(Records provided Opens)
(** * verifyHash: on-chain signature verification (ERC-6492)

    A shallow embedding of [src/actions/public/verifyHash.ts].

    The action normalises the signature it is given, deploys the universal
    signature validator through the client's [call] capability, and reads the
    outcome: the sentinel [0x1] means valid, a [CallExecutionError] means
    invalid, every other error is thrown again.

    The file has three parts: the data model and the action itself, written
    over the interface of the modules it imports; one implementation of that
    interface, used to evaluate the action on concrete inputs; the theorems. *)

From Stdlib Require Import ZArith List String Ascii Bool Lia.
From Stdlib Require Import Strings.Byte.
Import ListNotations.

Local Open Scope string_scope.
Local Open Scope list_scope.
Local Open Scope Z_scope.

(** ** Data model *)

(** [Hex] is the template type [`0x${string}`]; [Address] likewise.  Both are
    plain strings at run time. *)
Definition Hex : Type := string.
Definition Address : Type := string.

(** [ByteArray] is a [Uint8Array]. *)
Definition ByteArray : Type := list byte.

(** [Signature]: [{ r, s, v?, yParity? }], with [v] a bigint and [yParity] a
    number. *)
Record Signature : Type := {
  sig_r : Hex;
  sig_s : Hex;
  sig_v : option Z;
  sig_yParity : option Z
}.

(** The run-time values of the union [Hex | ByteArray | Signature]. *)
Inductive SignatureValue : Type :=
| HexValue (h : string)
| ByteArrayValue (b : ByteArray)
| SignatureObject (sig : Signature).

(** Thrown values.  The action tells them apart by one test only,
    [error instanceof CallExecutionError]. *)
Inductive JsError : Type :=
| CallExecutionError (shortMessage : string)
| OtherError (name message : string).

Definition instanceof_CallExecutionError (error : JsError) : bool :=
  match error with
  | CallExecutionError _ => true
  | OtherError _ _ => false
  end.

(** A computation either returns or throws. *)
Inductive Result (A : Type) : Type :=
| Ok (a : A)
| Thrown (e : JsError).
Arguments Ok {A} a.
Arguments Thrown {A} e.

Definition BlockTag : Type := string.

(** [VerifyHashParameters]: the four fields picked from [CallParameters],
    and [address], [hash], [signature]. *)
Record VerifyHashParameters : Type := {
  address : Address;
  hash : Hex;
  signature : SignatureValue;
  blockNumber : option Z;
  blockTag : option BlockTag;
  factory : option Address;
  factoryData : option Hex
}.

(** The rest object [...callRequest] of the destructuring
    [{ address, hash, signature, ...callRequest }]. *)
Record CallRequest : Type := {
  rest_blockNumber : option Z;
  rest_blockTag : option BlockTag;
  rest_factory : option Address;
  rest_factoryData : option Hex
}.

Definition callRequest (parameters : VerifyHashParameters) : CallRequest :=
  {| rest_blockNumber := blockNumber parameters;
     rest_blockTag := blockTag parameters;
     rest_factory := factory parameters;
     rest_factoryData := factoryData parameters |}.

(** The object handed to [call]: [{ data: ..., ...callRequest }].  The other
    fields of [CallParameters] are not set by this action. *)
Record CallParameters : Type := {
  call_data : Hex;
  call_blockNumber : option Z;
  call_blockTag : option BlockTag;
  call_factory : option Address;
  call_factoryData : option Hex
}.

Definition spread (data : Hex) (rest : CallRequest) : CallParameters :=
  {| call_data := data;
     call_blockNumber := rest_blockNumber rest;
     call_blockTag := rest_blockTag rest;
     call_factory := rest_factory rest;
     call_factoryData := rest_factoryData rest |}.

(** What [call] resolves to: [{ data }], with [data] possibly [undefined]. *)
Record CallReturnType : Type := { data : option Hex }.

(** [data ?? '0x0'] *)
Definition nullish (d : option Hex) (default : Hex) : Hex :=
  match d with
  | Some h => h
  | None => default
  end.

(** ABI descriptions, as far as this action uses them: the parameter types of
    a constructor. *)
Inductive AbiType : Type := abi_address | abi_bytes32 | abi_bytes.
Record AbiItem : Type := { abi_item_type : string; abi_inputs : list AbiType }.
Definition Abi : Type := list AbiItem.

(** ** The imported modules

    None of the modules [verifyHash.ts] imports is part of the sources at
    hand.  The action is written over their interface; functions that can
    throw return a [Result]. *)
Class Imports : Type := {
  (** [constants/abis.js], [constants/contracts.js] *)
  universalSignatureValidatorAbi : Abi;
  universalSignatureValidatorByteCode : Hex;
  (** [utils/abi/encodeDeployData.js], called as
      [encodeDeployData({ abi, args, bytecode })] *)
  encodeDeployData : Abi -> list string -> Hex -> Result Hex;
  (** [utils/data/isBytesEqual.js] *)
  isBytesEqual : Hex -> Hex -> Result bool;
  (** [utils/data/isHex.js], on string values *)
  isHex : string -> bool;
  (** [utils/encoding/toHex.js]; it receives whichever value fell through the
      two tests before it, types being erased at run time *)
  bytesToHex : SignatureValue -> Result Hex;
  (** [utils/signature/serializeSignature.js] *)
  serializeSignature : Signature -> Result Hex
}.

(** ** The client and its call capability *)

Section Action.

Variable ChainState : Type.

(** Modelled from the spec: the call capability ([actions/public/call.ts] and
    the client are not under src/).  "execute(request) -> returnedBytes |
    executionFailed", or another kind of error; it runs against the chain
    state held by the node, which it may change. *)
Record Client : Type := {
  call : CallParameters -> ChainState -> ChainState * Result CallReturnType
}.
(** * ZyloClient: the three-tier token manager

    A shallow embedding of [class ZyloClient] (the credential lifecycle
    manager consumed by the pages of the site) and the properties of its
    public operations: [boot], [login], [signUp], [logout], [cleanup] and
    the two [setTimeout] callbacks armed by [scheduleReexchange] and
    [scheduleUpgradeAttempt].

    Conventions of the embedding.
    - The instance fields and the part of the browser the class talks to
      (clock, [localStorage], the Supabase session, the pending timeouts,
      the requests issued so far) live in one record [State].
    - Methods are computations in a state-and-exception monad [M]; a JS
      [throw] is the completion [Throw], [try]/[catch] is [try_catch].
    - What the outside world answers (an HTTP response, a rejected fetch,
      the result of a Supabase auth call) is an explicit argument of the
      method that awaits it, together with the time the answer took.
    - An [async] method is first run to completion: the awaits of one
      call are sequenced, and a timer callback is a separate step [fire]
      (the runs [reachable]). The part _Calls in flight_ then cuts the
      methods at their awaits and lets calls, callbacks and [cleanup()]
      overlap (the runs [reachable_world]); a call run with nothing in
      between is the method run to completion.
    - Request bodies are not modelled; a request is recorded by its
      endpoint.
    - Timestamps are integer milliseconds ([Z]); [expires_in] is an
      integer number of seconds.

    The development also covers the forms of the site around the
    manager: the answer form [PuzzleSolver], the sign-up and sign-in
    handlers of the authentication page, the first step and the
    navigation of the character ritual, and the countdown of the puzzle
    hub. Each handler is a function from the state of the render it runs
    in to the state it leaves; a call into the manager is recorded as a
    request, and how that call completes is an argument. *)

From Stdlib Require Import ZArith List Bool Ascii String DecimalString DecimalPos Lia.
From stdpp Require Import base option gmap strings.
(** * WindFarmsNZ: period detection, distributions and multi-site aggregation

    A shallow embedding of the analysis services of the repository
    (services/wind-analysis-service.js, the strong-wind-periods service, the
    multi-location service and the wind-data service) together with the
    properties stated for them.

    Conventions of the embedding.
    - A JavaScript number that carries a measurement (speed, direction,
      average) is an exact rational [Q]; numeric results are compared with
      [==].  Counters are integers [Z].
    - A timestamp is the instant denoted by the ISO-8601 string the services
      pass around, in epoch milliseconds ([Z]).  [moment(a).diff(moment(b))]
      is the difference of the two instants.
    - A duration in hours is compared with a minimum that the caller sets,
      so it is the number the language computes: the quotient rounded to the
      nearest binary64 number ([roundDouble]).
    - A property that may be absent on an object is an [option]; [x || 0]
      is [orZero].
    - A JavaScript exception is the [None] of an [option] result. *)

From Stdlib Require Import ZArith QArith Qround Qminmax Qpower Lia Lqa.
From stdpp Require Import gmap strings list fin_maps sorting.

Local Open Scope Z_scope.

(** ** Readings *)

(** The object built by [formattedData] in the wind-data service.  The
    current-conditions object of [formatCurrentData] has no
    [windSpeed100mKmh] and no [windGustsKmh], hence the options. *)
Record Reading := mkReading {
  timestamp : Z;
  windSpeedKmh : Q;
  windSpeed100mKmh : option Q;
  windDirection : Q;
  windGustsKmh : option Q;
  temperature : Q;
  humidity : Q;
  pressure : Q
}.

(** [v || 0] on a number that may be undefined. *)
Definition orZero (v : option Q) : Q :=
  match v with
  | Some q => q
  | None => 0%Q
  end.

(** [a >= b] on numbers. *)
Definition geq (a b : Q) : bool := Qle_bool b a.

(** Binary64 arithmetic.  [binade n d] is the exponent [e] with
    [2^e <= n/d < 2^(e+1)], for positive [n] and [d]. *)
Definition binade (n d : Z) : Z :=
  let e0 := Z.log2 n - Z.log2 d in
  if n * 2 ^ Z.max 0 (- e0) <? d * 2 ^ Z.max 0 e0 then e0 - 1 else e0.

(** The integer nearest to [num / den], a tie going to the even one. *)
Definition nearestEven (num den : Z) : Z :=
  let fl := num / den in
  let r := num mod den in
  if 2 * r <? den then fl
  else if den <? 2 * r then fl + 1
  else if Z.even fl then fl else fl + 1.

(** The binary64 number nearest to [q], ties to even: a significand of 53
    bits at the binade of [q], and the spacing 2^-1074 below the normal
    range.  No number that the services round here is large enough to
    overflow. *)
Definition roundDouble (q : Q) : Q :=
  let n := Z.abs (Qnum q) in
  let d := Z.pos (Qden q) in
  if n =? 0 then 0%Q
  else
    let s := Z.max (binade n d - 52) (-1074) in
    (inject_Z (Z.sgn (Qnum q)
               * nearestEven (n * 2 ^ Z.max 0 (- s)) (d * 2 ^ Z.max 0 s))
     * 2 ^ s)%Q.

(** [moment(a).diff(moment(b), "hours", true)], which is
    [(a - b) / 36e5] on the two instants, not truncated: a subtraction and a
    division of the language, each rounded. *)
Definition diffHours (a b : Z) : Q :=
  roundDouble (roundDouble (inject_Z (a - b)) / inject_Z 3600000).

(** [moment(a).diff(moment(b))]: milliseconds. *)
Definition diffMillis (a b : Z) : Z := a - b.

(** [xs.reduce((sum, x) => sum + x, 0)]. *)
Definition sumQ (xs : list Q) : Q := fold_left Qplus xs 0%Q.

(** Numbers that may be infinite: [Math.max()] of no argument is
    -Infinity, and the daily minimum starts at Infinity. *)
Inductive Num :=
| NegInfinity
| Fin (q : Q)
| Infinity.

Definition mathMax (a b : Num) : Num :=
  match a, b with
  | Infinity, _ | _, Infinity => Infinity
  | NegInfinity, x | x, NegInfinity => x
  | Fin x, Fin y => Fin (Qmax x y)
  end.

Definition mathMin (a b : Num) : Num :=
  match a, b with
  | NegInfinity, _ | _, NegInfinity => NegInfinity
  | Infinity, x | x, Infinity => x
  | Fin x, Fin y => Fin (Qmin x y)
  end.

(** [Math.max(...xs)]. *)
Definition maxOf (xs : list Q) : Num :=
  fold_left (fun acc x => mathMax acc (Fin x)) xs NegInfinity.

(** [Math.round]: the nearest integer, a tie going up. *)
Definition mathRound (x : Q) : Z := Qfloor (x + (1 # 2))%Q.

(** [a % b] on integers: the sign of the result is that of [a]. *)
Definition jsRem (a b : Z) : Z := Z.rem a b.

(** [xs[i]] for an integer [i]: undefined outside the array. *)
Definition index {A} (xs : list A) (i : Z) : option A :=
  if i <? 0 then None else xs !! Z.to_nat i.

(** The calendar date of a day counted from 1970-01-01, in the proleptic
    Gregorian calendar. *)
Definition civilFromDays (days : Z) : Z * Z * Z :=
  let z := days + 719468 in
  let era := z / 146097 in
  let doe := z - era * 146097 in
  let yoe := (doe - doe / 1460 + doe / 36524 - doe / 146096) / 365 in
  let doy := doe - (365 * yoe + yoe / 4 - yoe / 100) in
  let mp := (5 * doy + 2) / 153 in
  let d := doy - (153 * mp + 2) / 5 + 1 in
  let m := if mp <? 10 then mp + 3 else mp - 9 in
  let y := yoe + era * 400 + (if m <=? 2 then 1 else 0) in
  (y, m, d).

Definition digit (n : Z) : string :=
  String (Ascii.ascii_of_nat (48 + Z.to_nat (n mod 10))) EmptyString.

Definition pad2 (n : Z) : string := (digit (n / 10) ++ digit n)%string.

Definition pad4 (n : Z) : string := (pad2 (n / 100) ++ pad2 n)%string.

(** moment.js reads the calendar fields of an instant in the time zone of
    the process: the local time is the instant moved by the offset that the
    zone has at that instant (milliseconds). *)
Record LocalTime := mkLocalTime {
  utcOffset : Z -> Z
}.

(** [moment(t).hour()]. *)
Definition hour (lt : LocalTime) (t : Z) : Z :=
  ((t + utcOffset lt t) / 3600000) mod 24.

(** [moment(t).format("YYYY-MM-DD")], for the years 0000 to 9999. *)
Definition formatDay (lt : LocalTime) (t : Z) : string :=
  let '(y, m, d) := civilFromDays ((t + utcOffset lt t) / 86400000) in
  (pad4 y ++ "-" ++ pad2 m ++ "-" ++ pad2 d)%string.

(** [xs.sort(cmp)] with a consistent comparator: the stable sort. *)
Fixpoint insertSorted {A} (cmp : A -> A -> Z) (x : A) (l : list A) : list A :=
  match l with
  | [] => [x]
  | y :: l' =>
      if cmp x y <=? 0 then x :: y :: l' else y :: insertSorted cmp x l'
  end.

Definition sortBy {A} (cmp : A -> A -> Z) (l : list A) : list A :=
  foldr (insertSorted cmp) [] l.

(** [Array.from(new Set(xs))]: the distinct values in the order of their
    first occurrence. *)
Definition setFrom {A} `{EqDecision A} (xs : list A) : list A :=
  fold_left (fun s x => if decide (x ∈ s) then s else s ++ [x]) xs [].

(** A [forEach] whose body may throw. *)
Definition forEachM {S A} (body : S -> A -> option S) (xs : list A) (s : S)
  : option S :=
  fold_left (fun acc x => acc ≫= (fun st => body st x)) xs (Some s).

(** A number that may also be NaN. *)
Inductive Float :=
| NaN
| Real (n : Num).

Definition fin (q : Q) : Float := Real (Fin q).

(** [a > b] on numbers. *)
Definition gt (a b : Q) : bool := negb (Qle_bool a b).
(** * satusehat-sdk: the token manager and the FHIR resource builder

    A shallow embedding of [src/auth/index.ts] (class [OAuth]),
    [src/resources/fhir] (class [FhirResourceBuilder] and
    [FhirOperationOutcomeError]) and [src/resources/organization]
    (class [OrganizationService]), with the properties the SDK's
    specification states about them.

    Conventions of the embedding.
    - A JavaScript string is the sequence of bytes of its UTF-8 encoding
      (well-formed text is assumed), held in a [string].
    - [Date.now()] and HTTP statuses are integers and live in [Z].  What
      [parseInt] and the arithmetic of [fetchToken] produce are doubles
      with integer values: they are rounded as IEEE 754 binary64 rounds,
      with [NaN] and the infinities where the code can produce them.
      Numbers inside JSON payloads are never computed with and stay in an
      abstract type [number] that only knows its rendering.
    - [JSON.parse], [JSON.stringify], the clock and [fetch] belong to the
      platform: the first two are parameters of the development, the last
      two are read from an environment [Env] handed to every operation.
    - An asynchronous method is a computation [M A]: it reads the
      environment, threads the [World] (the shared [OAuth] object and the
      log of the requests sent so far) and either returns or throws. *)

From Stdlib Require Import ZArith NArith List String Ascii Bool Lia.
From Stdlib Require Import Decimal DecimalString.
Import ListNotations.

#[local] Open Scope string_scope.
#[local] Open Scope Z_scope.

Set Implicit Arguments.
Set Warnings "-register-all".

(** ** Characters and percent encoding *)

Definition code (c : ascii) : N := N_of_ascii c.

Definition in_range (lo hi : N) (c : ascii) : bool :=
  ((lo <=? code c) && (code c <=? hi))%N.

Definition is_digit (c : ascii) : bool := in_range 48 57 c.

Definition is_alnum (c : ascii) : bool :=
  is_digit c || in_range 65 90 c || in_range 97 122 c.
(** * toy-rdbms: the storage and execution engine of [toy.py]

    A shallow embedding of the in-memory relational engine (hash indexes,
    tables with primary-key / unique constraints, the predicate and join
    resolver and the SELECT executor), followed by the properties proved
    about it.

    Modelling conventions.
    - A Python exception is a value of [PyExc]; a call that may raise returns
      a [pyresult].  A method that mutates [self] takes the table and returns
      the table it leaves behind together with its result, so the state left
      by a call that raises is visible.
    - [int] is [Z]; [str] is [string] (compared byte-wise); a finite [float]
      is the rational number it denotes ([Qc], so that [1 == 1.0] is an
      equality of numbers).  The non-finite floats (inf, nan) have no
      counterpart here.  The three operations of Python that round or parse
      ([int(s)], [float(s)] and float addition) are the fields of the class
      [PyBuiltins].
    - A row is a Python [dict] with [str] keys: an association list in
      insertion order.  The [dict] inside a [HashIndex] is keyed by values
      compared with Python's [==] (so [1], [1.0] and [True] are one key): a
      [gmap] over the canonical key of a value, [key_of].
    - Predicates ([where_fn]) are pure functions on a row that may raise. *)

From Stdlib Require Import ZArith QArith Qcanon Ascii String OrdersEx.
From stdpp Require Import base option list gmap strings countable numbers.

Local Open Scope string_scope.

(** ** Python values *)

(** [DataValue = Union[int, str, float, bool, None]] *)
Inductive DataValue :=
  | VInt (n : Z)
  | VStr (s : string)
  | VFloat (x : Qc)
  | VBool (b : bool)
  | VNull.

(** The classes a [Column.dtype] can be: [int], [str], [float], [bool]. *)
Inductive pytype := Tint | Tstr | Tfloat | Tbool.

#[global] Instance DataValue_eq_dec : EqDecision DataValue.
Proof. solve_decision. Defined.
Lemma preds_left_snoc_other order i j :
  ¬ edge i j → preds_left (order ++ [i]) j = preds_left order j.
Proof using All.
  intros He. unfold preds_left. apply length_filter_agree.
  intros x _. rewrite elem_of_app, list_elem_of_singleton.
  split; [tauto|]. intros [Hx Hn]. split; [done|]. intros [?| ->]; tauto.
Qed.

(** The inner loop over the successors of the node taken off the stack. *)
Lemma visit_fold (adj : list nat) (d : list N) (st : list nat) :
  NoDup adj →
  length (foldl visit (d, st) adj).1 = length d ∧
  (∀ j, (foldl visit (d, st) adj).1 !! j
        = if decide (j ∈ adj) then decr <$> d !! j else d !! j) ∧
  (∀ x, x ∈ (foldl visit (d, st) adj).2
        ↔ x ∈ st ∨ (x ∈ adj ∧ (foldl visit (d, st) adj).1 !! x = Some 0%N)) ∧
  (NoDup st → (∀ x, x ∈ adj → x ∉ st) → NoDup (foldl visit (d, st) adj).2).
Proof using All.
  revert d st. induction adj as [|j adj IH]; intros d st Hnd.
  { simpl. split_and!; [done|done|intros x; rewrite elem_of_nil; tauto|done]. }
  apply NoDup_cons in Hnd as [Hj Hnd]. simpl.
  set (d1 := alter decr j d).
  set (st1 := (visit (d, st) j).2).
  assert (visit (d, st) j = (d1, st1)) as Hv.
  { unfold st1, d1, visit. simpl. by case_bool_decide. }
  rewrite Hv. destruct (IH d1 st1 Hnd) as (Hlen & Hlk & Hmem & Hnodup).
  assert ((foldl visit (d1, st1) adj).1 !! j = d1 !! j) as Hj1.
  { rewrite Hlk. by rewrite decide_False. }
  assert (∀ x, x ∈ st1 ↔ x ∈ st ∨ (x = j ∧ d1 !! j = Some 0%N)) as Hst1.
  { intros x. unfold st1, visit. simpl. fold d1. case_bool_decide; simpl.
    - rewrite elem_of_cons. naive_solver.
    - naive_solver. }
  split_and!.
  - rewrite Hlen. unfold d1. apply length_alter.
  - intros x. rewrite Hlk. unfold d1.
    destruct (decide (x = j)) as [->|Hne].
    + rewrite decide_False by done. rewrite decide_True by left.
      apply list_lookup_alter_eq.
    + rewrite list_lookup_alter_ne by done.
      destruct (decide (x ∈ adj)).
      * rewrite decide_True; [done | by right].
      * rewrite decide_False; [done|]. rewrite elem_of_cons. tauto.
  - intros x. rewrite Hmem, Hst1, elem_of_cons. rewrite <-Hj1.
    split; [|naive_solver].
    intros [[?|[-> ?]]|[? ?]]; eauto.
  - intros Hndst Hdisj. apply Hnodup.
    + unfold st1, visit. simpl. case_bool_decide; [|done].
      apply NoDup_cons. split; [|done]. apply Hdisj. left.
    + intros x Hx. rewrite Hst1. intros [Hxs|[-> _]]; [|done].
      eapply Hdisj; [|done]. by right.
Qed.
(Records provided Closes)
__Work request__.
All lines in the data above from the one with "integer number of seconds." through the one with "request, and how" must be repeated exactly, and no others.

__Response for this exercise__.
      integer number of seconds.

    The development also covers the forms of the site around the
    manager: the answer form [PuzzleSolver], the sign-up and sign-in
    handlers of the authentication page, the first step and the
    navigation of the character ritual, and the countdown of the puzzle
    hub. Each handler is a function from the state of the render it runs
    in to the state it leaves; a call into the manager is recorded as a
    request, and how that call completes is an argument. *)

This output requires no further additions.